Some counsellors would argue whatever is appropriate (but this is ambiguous). Other counsellors would argue that nothing at all should be disclosed to a client. However, there is a balance.
Firstly, when clients enter into a counselling agreement, they are often assured that their confidentiality (within limits) will be respected. This encourages honesty from the client and provides the security of knowing that their private information will not be disclosed to irrelevant individuals.
However, clients must also be aware that their counsellor could be subpoenaed to give evidence in court (Geldard & Geldard, 2005) — and if the counsellor should choose to withhold information at the hearing, the consequences could be that the counsellor would be held in contempt of court. Client files can also be subpoenaed by the court. In some states of Australia, mandatory reporting is required by counsellors in regard to such issues as child abuse.
For the counsellor, who is hoping to find some guidelines to their own level of disclosure, Corey (2004) advises that the skill is knowing what to disclose, when it is appropriate to disclose and how much to disclose.
Inexperienced counsellors often have a desire to do the right thing by the client and therefore behave strictly according to the code, often losing their unique style in an attempt to uphold professionalism. Hence, Corey (1996) explains that inexperienced counsellors in their desire to be effective, often become passive, listening and reflecting not going with their own insight or intuition. They often therefore miss opportunities to build rapport and can leave the client feeling that their counsellor could not empathise with them.
Corey (1996) explains further that at the other end of the spectrum, counsellors can be so eager to prove their humanness to the client, that they tell clients too much about themselves, taking the focus of therapy off the client and onto themselves.
The key point to remember is that disclosure should encourage the client to deepen their level of self-exploration or enhance the therapeutic relationship.

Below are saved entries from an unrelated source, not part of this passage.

(** An int below 2^53 in magnitude is a float64. *)
Lemma float64_of_int_exact (i : Z) :
  Z.abs i < 2 ^ 53 -> float64_of_int i = i * unit64.
Proof.
  intros Hi. unfold float64_of_int.
  pose proof unit64_pos as HU.
  assert (Habs : Z.abs (i * unit64) < 2 ^ (53 + 1074) * 1).
  { rewrite (pow_unit64 53) by lia. rewrite Z.abs_mul, (Z.abs_eq unit64) by lia. nia. }
  apply Z.le_antisymm.
  - change (i * unit64) with (i * 2 ^ 1074) at 2.
    apply round64_le; [lia | lia | exact Habs |]. unfold unit64. lia.
  - change (i * unit64) with (i * 2 ^ 1074) at 1.
    apply round64_ge; [lia | lia | exact Habs |]. unfold unit64. lia.
Qed.

(** The float64 quotient of a number of nanoseconds below a second by 1e9
    stays within [almostOne] of zero. *)
Lemma float64_div_nsec (nsec : Z) :
  - 1000000000 < nsec < 1000000000 ->
  (0 <= nsec -> 0 <= float64_div (nsec * unit64) (1000000000 * unit64) <= almostOne) /\
  (nsec <= 0 -> - almostOne <= float64_div (nsec * unit64) (1000000000 * unit64) <= 0).
Proof.
  intros Hn. unfold float64_div, almostOne.
  pose proof unit64_pos as HU.
  assert (Hd : 0 < 1000000000 * unit64) by lia.
  assert (Habs : Z.abs (nsec * unit64 * unit64)
                 < 2 ^ (53 + 1021) * (1000000000 * unit64)).
  { change (2 ^ (53 + 1021)) with unit64.
    rewrite !Z.abs_mul, (Z.abs_eq unit64) by lia. nia. }
  pose proof unit64_split as HS.
  assert (HP : 0 < 2 ^ 1021) by (apply Z.pow_pos_nonneg; lia).
  split; intros Hsign; split.
  - change 0 with (0 * 2 ^ 1021). apply round64_ge; [lia | lia | exact Habs | nia].
  - apply round64_le; [lia | lia | exact Habs |].
    rewrite HS. set (P := 2 ^ 1021) in *. clearbody P. nia.
  - replace (- (9007199245733794 * 2 ^ 1021)) with ((- 9007199245733794) * 2 ^ 1021) by lia.
    apply round64_ge; [lia | lia | exact Habs |].
    rewrite HS. set (P := 2 ^ 1021) in *. clearbody P. nia.
  - change 0 with (0 * 2 ^ 1021). apply round64_le; [lia | lia | exact Habs | nia].
Qed.

Lemma almostOne_gap : almostOne + 2 ^ 1044 < unit64.
Proof.
  unfold almostOne. rewrite unit64_split.
  replace (2 ^ 1044) with (2 ^ 23 * 2 ^ 1021)
    by (rewrite <- Z.pow_add_r by lia; reflexivity).
  assert (HP : 0 < 2 ^ 1021) by (apply Z.pow_pos_nonneg; lia).
  set (P := 2 ^ 1021) in *. clearbody P. lia.
Qed.


(** d / Second and d % Second: the quotient is cut toward zero, the
    remainder has the sign of d. *)
Lemma quot_rem_second (d : Z) :
  d = 1000000000 * Z.quot d 1000000000 + Z.rem d 1000000000 /\
  - 1000000000 < Z.rem d 1000000000 < 1000000000 /\
  (0 <= d -> 0 <= Z.rem d 1000000000) /\
  (d <= 0 -> Z.rem d 1000000000 <= 0).
Proof.
  split; [apply Z.quot_rem' |].
  pose proof (Z.rem_bound_abs d 1000000000 ltac:(lia)) as Habs.
  split; [lia |]. split; intros Hd.
  - apply Z.rem_nonneg; lia.
  - rewrite <- (Z.opp_involutive d), Z.rem_opp_l by lia.
    pose proof (Z.rem_nonneg (- d) 1000000000 ltac:(lia) ltac:(lia)). lia.
Qed.

(** What Duration.Seconds returns, between the whole seconds below and
    above; the sum is the whole second itself when no nanosecond is left. *)
Lemma Duration_Seconds_bounds (d : Z) :
  - 2 ^ 63 <= d < 2 ^ 63 ->
  let sec := Z.quot d 1000000000 in
  (0 <= d -> sec * unit64 <= Duration_Seconds d <= (sec + 1) * unit64) /\
  (d <= 0 -> (sec - 1) * unit64 <= Duration_Seconds d <= sec * unit64) /\
  (Z.rem d 1000000000 = 0 -> Duration_Seconds d = sec * unit64).
Proof.
  intros Hd sec. unfold Duration_Seconds. fold sec.
  destruct (quot_rem_second d) as (Hqr & Hnsec & Hnpos & Hnneg). fold sec in Hqr.
  set (nsec := Z.rem d 1000000000) in *.
  pose proof unit64_pos as HU. pose proof almostOne_gap as Hgap.
  assert (H44 : 0 < 2 ^ 1044) by (apply Z.pow_pos_nonneg; lia).
  assert (Hsec : - 2 ^ 34 < sec < 2 ^ 34) by lia.
  rewrite (float64_of_int_exact sec) by lia.
  rewrite (float64_of_int_exact nsec) by lia.
  rewrite (float64_of_int_exact 1000000000) by lia.
  destruct (float64_div_nsec nsec Hnsec) as [Hpos Hneg].
  set (q := float64_div (nsec * unit64) (1000000000 * unit64)) in *.
  unfold float64_add.
  assert (Hq : - unit64 < q < unit64).
  { destruct (Z.le_gt_cases 0 nsec);
      [specialize (Hpos ltac:(lia)) | specialize (Hneg ltac:(lia))]; lia. }
  assert (Habs : Z.abs (sec * unit64 + q) < 2 ^ (53 + 1074) * 1).
  { rewrite (pow_unit64 53) by lia. apply Z.abs_lt. nia. }
  clearbody q. split; [| split].
  - intros H. specialize (Hpos ltac:(lia)). split.
    + change (sec * unit64) with (sec * 2 ^ 1074) at 1.
      apply round64_ge; [lia | lia | exact Habs |]. fold unit64. lia.
    + change ((sec + 1) * unit64) with ((sec + 1) * 2 ^ 1074).
      apply round64_le; [lia | lia | exact Habs |]. fold unit64. lia.
  - intros H. specialize (Hneg ltac:(lia)). split.
    + change ((sec - 1) * unit64) with ((sec - 1) * 2 ^ 1074).
      apply round64_ge; [lia | lia | exact Habs |]. fold unit64. lia.
    + change (sec * unit64) with (sec * 2 ^ 1074) at 2.
      apply round64_le; [lia | lia | exact Habs |]. fold unit64. lia.
  - intros Hz. assert (Hq0 : q = 0).
    { specialize (Hpos ltac:(lia)). specialize (Hneg ltac:(lia)). lia. }
    rewrite Hq0, Z.add_0_r. apply (float64_of_int_exact sec). lia.
Qed.

(** Below 2^24 seconds the float64 sum does not reach the next whole second:
    the conversion gives the seconds cut toward zero. *)
Lemma Duration_Seconds_exact (d : Z) :
  - (2 ^ 24 * 1000000000) < d < 2 ^ 24 * 1000000000 ->
  int_of_float64 (Duration_Seconds d) = Z.quot d 1000000000.
Proof.
  intros Hd. unfold int_of_float64.
  destruct (Duration_Seconds_bounds d ltac:(lia)) as (Hpos & Hneg & _).
  cbv zeta in Hpos, Hneg.
  destruct (quot_rem_second d) as (Hqr & Hnsec & Hnpos & Hnneg).
  set (sec := Z.quot d 1000000000) in *.
  unfold Duration_Seconds in *. fold sec in Hpos, Hneg |- *.
  set (nsec := Z.rem d 1000000000) in *.
  pose proof unit64_pos as HU. pose proof almostOne_gap as Hgap.
  assert (Hsec : - 2 ^ 24 < sec < 2 ^ 24) by lia.
  rewrite (float64_of_int_exact sec) in * by lia.
  rewrite (float64_of_int_exact nsec) in * by lia.
  rewrite (float64_of_int_exact 1000000000) in * by lia.
  destruct (float64_div_nsec nsec Hnsec) as [Hqpos Hqneg].
  set (q := float64_div (nsec * unit64) (1000000000 * unit64)) in *.
  assert (Herr : Z.abs (sec * unit64 + q) < 2 ^ (53 + 1045) * 1 ->
                 - (2 ^ 1045 * 1)
                 <= 2 * (float64_add (sec * unit64) q * 1 - (sec * unit64 + q))
                 <= 2 ^ 1045 * 1).
  { intros H. apply round64_error; [lia | lia | exact H]. }
  assert (H98 : 2 ^ (53 + 1045) = 2 ^ 24 * unit64) by (apply (pow_unit64 24); lia).
  assert (H45 : 2 ^ 1045 = 2 * 2 ^ 1044)
    by (change 1045 with (1 + 1044); rewrite Z.pow_add_r by lia; reflexivity).
  rewrite H98, H45 in Herr.
  assert (H44 : 0 < 2 ^ 1044) by (apply Z.pow_pos_nonneg; lia).
  set (g := 2 ^ 1044) in *. clearbody g.
  set (s := float64_add (sec * unit64) q) in *. clearbody s. clearbody q.
  destruct (Z.le_gt_cases 0 d) as [Hd0 | Hd0].
  - specialize (Hqpos ltac:(lia)). specialize (Hpos ltac:(lia)).
    assert (Hlt : s < (sec + 1) * unit64).
    { specialize (Herr ltac:(apply Z.abs_lt; nia)). nia. }
    symmetry. apply (Z.quot_unique s unit64 sec (s - sec * unit64)); nia.
  - specialize (Hqneg ltac:(lia)). specialize (Hneg ltac:(lia)).
    assert (Hlt : (sec - 1) * unit64 < s).
    { specialize (Herr ltac:(apply Z.abs_lt; nia)). nia. }
    rewrite <- (Z.opp_involutive s), Z.quot_opp_l by lia.
    assert (Hq : Z.quot (- s) unit64 = - sec); [| lia].
    symmetry. apply (Z.quot_unique (- s) unit64 (- sec) (- s + sec * unit64)); nia.
Qed.

Lemma Time_Sub_in_range (t u : Time) :
  - 2 ^ 63 <= t - u < 2 ^ 63 -> Time_Sub t u = t - u.
Proof. unfold Time_Sub. lia. Qed.

(** int(time.Until(expire).Seconds()): the seconds cut toward zero when
    less than 2^24 seconds are left or have passed. *)
Lemma secondsUntil_exact (now expire : Time) :
  - (2 ^ 24 * 1000000000) < expire - now < 2 ^ 24 * 1000000000 ->
  secondsUntil now expire = Z.quot (expire - now) 1000000000.
Proof.
  intros H. unfold secondsUntil. rewrite Time_Sub_in_range by lia.
  now apply Duration_Seconds_exact.
Qed.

Excessive counsellor disclosure could mean that the counsellor is satisfying his/her own needs and not the needs of the client. The effect of over disclosure by the counsellor could be damaging to the client. Clients can feel empathy for the counsellor, suffer vicarious transference or simply be shocked that such a thing could happen to the counsellor. On the other hand, clients may feel that their concerns are being trivialised if the counsellor’s experience is similar, but worse, than their own.